Wherein, the disease category mapping table further comprises mapping relations between a plurality of categories and disease symptoms.
The preset user library comprises relevant illness data of the training users.
The symptom probability refers to the probability that the trained users of the third category suffer from the target symptom.
The first prediction weight and the second prediction weight are generated according to the learning rate adjustment of the crowd classification model.
The preset threshold may be set according to requirements, for example, the preset threshold may be 0.8. It is understood that, when both the first score and the second score are greater than the preset threshold, both the second category and the third category are the screening categories.
The symptom probability that the third category has the target symptom can be rapidly determined by carrying out symptom analysis on the training users of the third category, the first score and the second score can be accurately determined according to the first prediction weight and the second prediction weight in the crowd classification model, and the situation that the historical patient category to which the historical patient having multiple disease categories simultaneously belongs can not be comprehensively and accurately determined by comparing the first score and the second score with the preset threshold value can be avoided.
The generation unit 112 counts the number of diagnoses of the diagnostician in a plurality of the historical patient categories based on the historical patients, and generates the diagnosis and treatment ability information of the diagnostician in each of the historical patient categories based on the number of diagnoses.
In at least one embodiment of the present invention, the clinical capability information is used to characterize the diagnosis of the diagnostician on each of the historical patient categories.

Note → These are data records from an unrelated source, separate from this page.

(** * scip_api.c: the JavaScript bridge of SCIP, embedded in Rocq

    The bridge (src/scip_api.c) keeps all its state in C globals: the solver
    instance, three handle registries, the pending outputs of the running
    pricing round and a few enable flags.  The embedding keeps the globals as
    the fields of one record, [bridge], and writes every C function that
    assigns to one of them as a function on that record, under the name it
    has in the source (the pass-through wrappers, which hand their arguments
    to the solver and leave the globals alone, are not embedded).

    What lives outside the C file is made explicit:
    - answers of the solver (return codes, objects found or created, the
      presence of an LP) and of [realloc] are arguments of the function that
      asks for them;
    - requests sent to the solver and call-outs to JavaScript are appended to
      the [trace] field (the one field that is not a C global), so that "how
      many interrupts were requested" or "was the callback invoked" can be
      read off the state;
    - a JavaScript callback is the sequence of calls it makes back into the
      bridge while the hook waits ([js_call]);
    - the constants of the SCIP headers are the fields of [ScipDefs].

    C [int]s are [Z].  The three counters of pricing rounds grow by one at
    every pricing call, bounded by nothing but time, so their increment is
    written with the wrap-around of the 32-bit target ([int_wrap]).  The sizes
    and capacities of the registries and the two counters of priced columns
    count live solver objects, which the 32-bit address space keeps far below
    [int_max]; they are left unbounded.  Native objects are identified with
    their addresses, as the registries do. *)

From Stdlib Require Import String ZArith List Bool Lia Floats.
Import ListNotations.
Open Scope Z_scope.

(** ** Constants of the SCIP headers

    [scip/scip.h] is not part of the bridge; the enumerators and the
    [SCIP_INVALID] macro the bridge mentions are taken as parameters. *)

Class ScipDefs := {
  SCIP_OKAY : Z;                 (* SCIP_RETCODE of a successful call *)
  SCIP_SUCCESS : Z;              (* SCIP_RESULT *)
  SCIP_DIDNOTRUN : Z;            (* SCIP_RESULT *)
  SCIP_INVALID : float;          (* the "unset" SCIP_Real *)
  SCIP_STAGE_PROBLEM : Z;
  SCIP_STAGE_SOLVING : Z;
  SCIP_STATUS_OPTIMAL : Z;
  SCIP_STATUS_INFEASIBLE : Z;
  SCIP_STATUS_UNBOUNDED : Z;
  SCIP_STATUS_TIMELIMIT : Z
}.

(** Native references are addresses; the null pointer is address 0. *)
Definition ptr := Z.
Definition NULL : ptr := 0.

(** C's [a != b] on doubles (IEEE comparison: a NaN differs from everything). *)
Definition real_neq (a b : float) : bool := negb (PrimFloat.eqb a b).

(** C's [int] on the WebAssembly target: 32 bits, two's complement.  The
    compiled [x += 1] is a 32-bit addition, which wraps from [int_max] to
    [int_min]. *)
Definition int_min : Z := -2147483648.
Definition int_max : Z := 2147483647.

Definition int_wrap (z : Z) : Z :=
  (z + 2147483648) mod 4294967296 - 2147483648.

(** ** Handle registries (scip_api.c:52-265)

    [var_registry], [cons_registry] and [row_registry] are three copies of the
    same code.  A registry is its array and its capacity; [reg_slots] is the
    initialised prefix [registry[0 .. size)], so the C variable [*_size] is the
    length of that list. *)

Record registry := mkRegistry {
  reg_slots : list ptr;
  reg_capacity : Z
}.

Definition reg_size (r : registry) : Z := Z.of_nat (length (reg_slots r)).

(** What [clearRegistries] leaves in each of the three. *)
Definition empty_registry : registry := mkRegistry [] 0.

(** [while (newcap < needed) newcap *= 2;] *)
Fixpoint grow_capacity (fuel : nat) (newcap needed : Z) : Z :=
  match fuel with
  | O => newcap
  | S fuel' =>
      if newcap <? needed then grow_capacity fuel' (newcap * 2) needed
      else newcap
  end.

(** ensure{Var,Cons,Row}RegistryCapacity.  [realloc_ok] tells whether
    [realloc] returns a block, should it be called. *)
Definition ensureRegistryCapacity (realloc_ok : bool) (needed : Z)
    (r : registry) : registry * Z :=
  if needed <=? reg_capacity r then (r, 1)
  else
    let newcap := if reg_capacity r =? 0 then 64 else reg_capacity r in
    let newcap := grow_capacity (Z.to_nat needed) newcap needed in
    if realloc_ok then (mkRegistry (reg_slots r) newcap, 1)
    else (r, 0).

(** [for (i = 0; i < size; ++i) if (registry[i] == obj) return i + 1;]
    started at index [i]: the index of the first slot holding [obj]. *)
Fixpoint scan_registry (slots : list ptr) (obj : ptr) (i : Z) : option Z :=
  match slots with
  | [] => None
  | x :: rest => if x =? obj then Some i else scan_registry rest obj (i + 1)
  end.

(** register{Var,Cons,Row}Handle. *)
Definition registerHandle (realloc_ok : bool) (obj : ptr) (r : registry)
    : registry * Z :=
  if obj =? NULL then (r, -1)
  else
    match scan_registry (reg_slots r) obj 0 with
    | Some i => (r, i + 1)
    | None =>
        let '(r1, ok) := ensureRegistryCapacity realloc_ok (reg_size r + 1) r in
        if ok =? 0 then (r1, -1)
        else
          let r2 := mkRegistry (reg_slots r1 ++ [obj]) (reg_capacity r1) in
          (r2, reg_size r2)
    end.

(** get{Var,Cons,Row}ByHandle. *)
Definition getByHandle (id : Z) (r : registry) : ptr :=
  if (id <=? 0) || (id >? reg_size r) then NULL
  else nth (Z.to_nat (id - 1)) (reg_slots r) NULL.

(** ** What crosses the boundary of the C file

    Requests the bridge sends to the solver (named after the SCIP function it
    calls) and call-outs to the JavaScript [Module] (the [EM_ASM] blocks). *)

Inductive event :=
| SCIPinterruptSolve
| SCIPfree
| SCIPfreeTransform
| SCIPfreeProb
| SCIPcreateProbBasic (name : string)
| SCIPsetObjsense (maximize : bool)
| SCIPaddVar (var : ptr)
| SCIPaddCons (cons : ptr)
| SCIPreleaseCons (cons : ptr)
| SCIPaddPricedVar (var : ptr)
| SCIPreleaseVar (var : ptr)
| SCIPaddVarToRow (row var : ptr) (val : float)
| SCIPaddCoefLinear (cons var : ptr) (val : float)
| Module_onIncumbent (objval : float)
| Module_onNode (dualbound primalbound nnodes : float)
| Module_onPricerRedcost
| Module_onPricerFarkas.

Definition is_interrupt (e : event) : bool :=
  match e with SCIPinterruptSolve => true | _ => false end.

Definition is_callout (e : event) : bool :=
  match e with
  | Module_onIncumbent _ | Module_onNode _ _ _
  | Module_onPricerRedcost | Module_onPricerFarkas => true
  | _ => false
  end.

(** Number of events of a kind in a trace. *)
Definition count (p : event -> bool) (t : list event) : nat :=
  length (filter p t).

(** ** The globals of scip_api.c (lines 20-63) *)

Record bridge := mkBridge {
  scip_instance : ptr;   (* static SCIP* scip_instance *)
  current_pricing_mode : Z;   (* 0: none, 1: redcost, 2: farkas *)
  priced_vars_added : Z;
  js_incumbent_callback : Z;
  js_node_callback : Z;
  js_pricer_redcost_callback : Z;
  js_pricer_farkas_callback : Z;
  js_pricer : ptr;   (* static SCIP_PRICER* js_pricer *)
  pending_pricer_result : Z;   (* SCIP_RESULT *)
  pending_pricer_lowerbound : float;   (* SCIP_Real *)
  pending_pricer_stopearly : bool;   (* SCIP_Bool *)
  pending_pricer_abortround : bool;   (* SCIP_Bool *)
  pricer_redcost_calls : Z;
  pricer_farkas_calls : Z;
  pricer_round : Z;
  last_pricing_mode : Z;
  last_pricing_result : Z;
  added_vars_this_call : Z;
  var_registry : registry;
  cons_registry : registry;
  row_registry : registry;
  trace : list event   (* requests to the solver and call-outs, oldest first *)
}.

(** Assignment to one global. *)

Definition set_scip_instance (v : ptr) (s : bridge) : bridge :=
  mkBridge v (current_pricing_mode s) (priced_vars_added s)
    (js_incumbent_callback s) (js_node_callback s)
    (js_pricer_redcost_callback s) (js_pricer_farkas_callback s) (js_pricer
    s) (pending_pricer_result s) (pending_pricer_lowerbound s)
    (pending_pricer_stopearly s) (pending_pricer_abortround s)
    (pricer_redcost_calls s) (pricer_farkas_calls s) (pricer_round s)
    (last_pricing_mode s) (last_pricing_result s) (added_vars_this_call s)
    (var_registry s) (cons_registry s) (row_registry s) (trace s).

Definition set_current_pricing_mode (v : Z) (s : bridge) : bridge :=
  mkBridge (scip_instance s) v (priced_vars_added s) (js_incumbent_callback
    s) (js_node_callback s) (js_pricer_redcost_callback s)
    (js_pricer_farkas_callback s) (js_pricer s) (pending_pricer_result s)
    (pending_pricer_lowerbound s) (pending_pricer_stopearly s)
    (pending_pricer_abortround s) (pricer_redcost_calls s)
    (pricer_farkas_calls s) (pricer_round s) (last_pricing_mode s)
    (last_pricing_result s) (added_vars_this_call s) (var_registry s)
    (cons_registry s) (row_registry s) (trace s).

Definition set_priced_vars_added (v : Z) (s : bridge) : bridge :=
  mkBridge (scip_instance s) (current_pricing_mode s) v
    (js_incumbent_callback s) (js_node_callback s)
    (js_pricer_redcost_callback s) (js_pricer_farkas_callback s) (js_pricer
    s) (pending_pricer_result s) (pending_pricer_lowerbound s)
    (pending_pricer_stopearly s) (pending_pricer_abortround s)
    (pricer_redcost_calls s) (pricer_farkas_calls s) (pricer_round s)
    (last_pricing_mode s) (last_pricing_result s) (added_vars_this_call s)
    (var_registry s) (cons_registry s) (row_registry s) (trace s).

Definition set_js_incumbent_callback (v : Z) (s : bridge) : bridge :=
  mkBridge (scip_instance s) (current_pricing_mode s) (priced_vars_added s)
    v (js_node_callback s) (js_pricer_redcost_callback s)
    (js_pricer_farkas_callback s) (js_pricer s) (pending_pricer_result s)
    (pending_pricer_lowerbound s) (pending_pricer_stopearly s)
    (pending_pricer_abortround s) (pricer_redcost_calls s)
    (pricer_farkas_calls s) (pricer_round s) (last_pricing_mode s)
    (last_pricing_result s) (added_vars_this_call s) (var_registry s)
    (cons_registry s) (row_registry s) (trace s).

In at least one embodiment of the present invention, the generating unit 112 counts the diagnosis number of the diagnostician in a plurality of the historical patient categories according to the historical patients, and generates the diagnosis and treatment capability information of the diagnostician in each of the historical patient categories according to the diagnosis number includes:
counting the number of the diagnosticians dealing with each of the historical patient categories as the diagnosis number based on the historical patients;
counting the total number of patients of the historical patients in each historical patient category;
and calculating the ratio of the total amount of the patients to the diagnosis number to obtain the diagnosis and treatment capacity information.

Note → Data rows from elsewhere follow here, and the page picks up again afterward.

(** X12. No outpoint is spent twice: the outpoints that a successful
    [composeTx] returns are in use afterwards, and a following successful
    [composeTx] returns none of them. *)
Theorem composeTx_never_reselects
    (derive : AddressManager.deriveType -> Z -> string * AddressManager.PrivateKey)
    (signTx : list Bitcore.UnspentOutput -> string -> Z -> Z -> string ->
              list (option AddressManager.PrivateKey) -> result Wallet.SignedTx)
    (DEFAULT_FEE : Z) (w w1 w2 : Wallet.t) (p p' : Wallet.TxSend)
    (c c' : Wallet.Composed) :
  Wallet.composeTx derive signTx DEFAULT_FEE w p = (w1, Return c) ->
  Wallet.composeTx derive signTx DEFAULT_FEE w1 p' = (w2, Return c') ->
  (forall k, In k (Wallet.c_utxoIds c) -> in_use (Wallet.utxoSet w1) k = true)
  /\ (forall k, In k (Wallet.c_utxoIds c) -> ~ In k (Wallet.c_utxoIds c'))
  /\ (forall k, In k (Wallet.c_utxoIds c) -> in_use (Wallet.utxoSet w2) k = true).
Proof.
  intros H1 H2.
  destruct (composeTx_reserves _ _ _ _ _ _ _ H1) as [E1 [_ _]].
  destruct (composeTx_reserves _ _ _ _ _ _ _ H2) as [E2 [_ N2]].
  split; [|split].
  - intros k Hk. unfold in_use. apply existsb_eqb_In. rewrite E1.
    apply in_or_app. now right.
  - intros k Hk F. apply (N2 k F). rewrite E1. apply in_or_app. now right.
  - intros k Hk. unfold in_use. apply existsb_eqb_In. rewrite E2, E1.
    apply in_or_app. left. apply in_or_app. now right.
Qed.

Lemma composeTx_never_reselects_witness :
  ~ In "tx10"
      (Wallet.c_utxoIds
         {| Wallet.c_id := "txid1"; Wallet.c_rawTx := "0100";
            Wallet.c_utxoIds := ["tx20"]; Wallet.c_amount := 101 |}).
Proof.
  refine (proj1 (proj2
            (composeTx_never_reselects derive signTx 0 funded2
               funded2_paid funded2_paid_twice pay100 pay100
               {| Wallet.c_id := "txid1"; Wallet.c_rawTx := "0100";
                  Wallet.c_utxoIds := ["tx10"]; Wallet.c_amount := 101 |}
               {| Wallet.c_id := "txid1"; Wallet.c_rawTx := "0100";
                  Wallet.c_utxoIds := ["tx20"]; Wallet.c_amount := 101 |}
               _ _)) "tx10" _).
  - vm_compute. reflexivity.
  - vm_compute. reflexivity.
  - now left.
Defined.

Lemma filter_andb {A : Type} (f g : A -> bool) (l : list A) :
  filter (fun x => f x && g x) l = filter g (filter f l).
Proof.
  induction l as [|x r IH]; simpl; [reflexivity|].
  destruct (f x); simpl; [destruct (g x); now rewrite IH | exact IH].
Qed.

Lemma filter_not_in_prefix {U : Type} (l : list (string * U)) :
  forall k,
    NoDup (map fst l) ->
    filter (fun e => negb (existsb (fun y => String.eqb y (fst e))
                                   (map fst (firstn k l)))) l
    = skipn k l.
Proof.
  induction l as [|x r IH]; intros k Hnd.
  - now destruct k.
  - inversion Hnd as [|? ? Hx Hr]; subst. destruct k as [|k].
    + simpl. f_equal. apply UtxoMore.filter_all.
    + cbn [firstn map skipn filter existsb]. rewrite String.eqb_refl.
      cbn [orb negb]. rewrite <- (IH k Hr). apply filter_ext_in.
      intros e He. f_equal.
      destruct (String.eqb_spec (fst x) (fst e)) as [F|F]; [|reflexivity].
      exfalso. apply Hx. rewrite F. now apply in_map.
Qed.

(** After reserving the first [k] available entries, the available
    entries are the remaining ones. *)
Lemma available_after_push (s : UtxoSet.t) (k : nat) :
  unique_keys s ->
  available (UtxoSet.inUse_push s (map fst (firstn k (available s))))
  = skipn k (available s).
Proof.
  intro Hu. rewrite <- (filter_not_in_prefix (available s) k)
    by (unfold available; apply UtxoMore.NoDup_map_filter; exact Hu).
  unfold available at 1 4. unfold in_use.
  cbn [UtxoSet.inUse_push UtxoSet.inUse UtxoSet.utxos].
  rewrite <- filter_andb. apply filter_ext. intro e.
  rewrite existsb_app, negb_orb. reflexivity.
Qed.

Through the implementation mode, the diagnosis and treatment capability information of the diagnostician on each historical patient category can be rapidly quantized.
The acquisition unit 113 acquires dimension information of the diagnostician in a plurality of preset dimensions.
In at least one embodiment of the invention, the preset dimensions comprise work saturation conditions, signed service feedback evaluation, physician adept treatment crowd self-evaluation, crowd classification willingness management conditions and the like.
In at least one embodiment of the present invention, the obtaining unit 113 obtains information corresponding to the plurality of preset dimensions from an information knowledge base based on the doctor identification code as the dimension information.
The generating unit 112 generates a recommendation index of the diagnostician for each of the historical patient categories according to the dimension information and the clinical ability information.
In at least one embodiment of the present invention, the recommendation index refers to a quantification of the match of the diagnostician to each of the historical patient categories.
It is emphasized that the recommendation index may also be stored in a node of a blockchain in order to further ensure privacy and security of the recommendation index.
In at least one embodiment of the present invention, the dimension information includes a work saturation level of the diagnostician and a plurality of feedback information, and the generating unit 112 generates the recommendation index of the diagnostician in each of the historical patient categories according to the dimension information and the clinical capability information includes:
determining the diagnosticians with the working saturation greater than or equal to the configuration saturation as non-idle diagnosticians, and determining the diagnosticians with the working saturation less than the configuration saturation as idle diagnosticians;
determining a recommendation index of the non-idle doctor on the each historical patient category as an initial value;
acquiring a first index weight corresponding to the diagnosis and treatment capability information, and acquiring second index weights corresponding to the preset dimensions, wherein the first index weight is larger than the second index weights;
generating the recommendation index according to the dimension information, the diagnosis and treatment capability information, the first index weight and the second index weight, including:
n>1;
wherein y is the recommendation index, a1Is the first index weight, a2…atIs a plurality of the second index weights, x1Refers to the diagnosis and treatment ability information, x2…xtRefers to the plurality of feedback information, and n refers to the operating saturation.
Wherein the work saturation is a measure of the work assignment of the diagnostician.
The plurality of feedback information may include: the historical patient's feedback evaluation of contracted service to the diagnostician, the diagnostician's ability to personally specialize in the treatment population, the diagnostician's willingness to the category in which the service population is located, and the like.
The configuration saturation can be set according to actual conditions.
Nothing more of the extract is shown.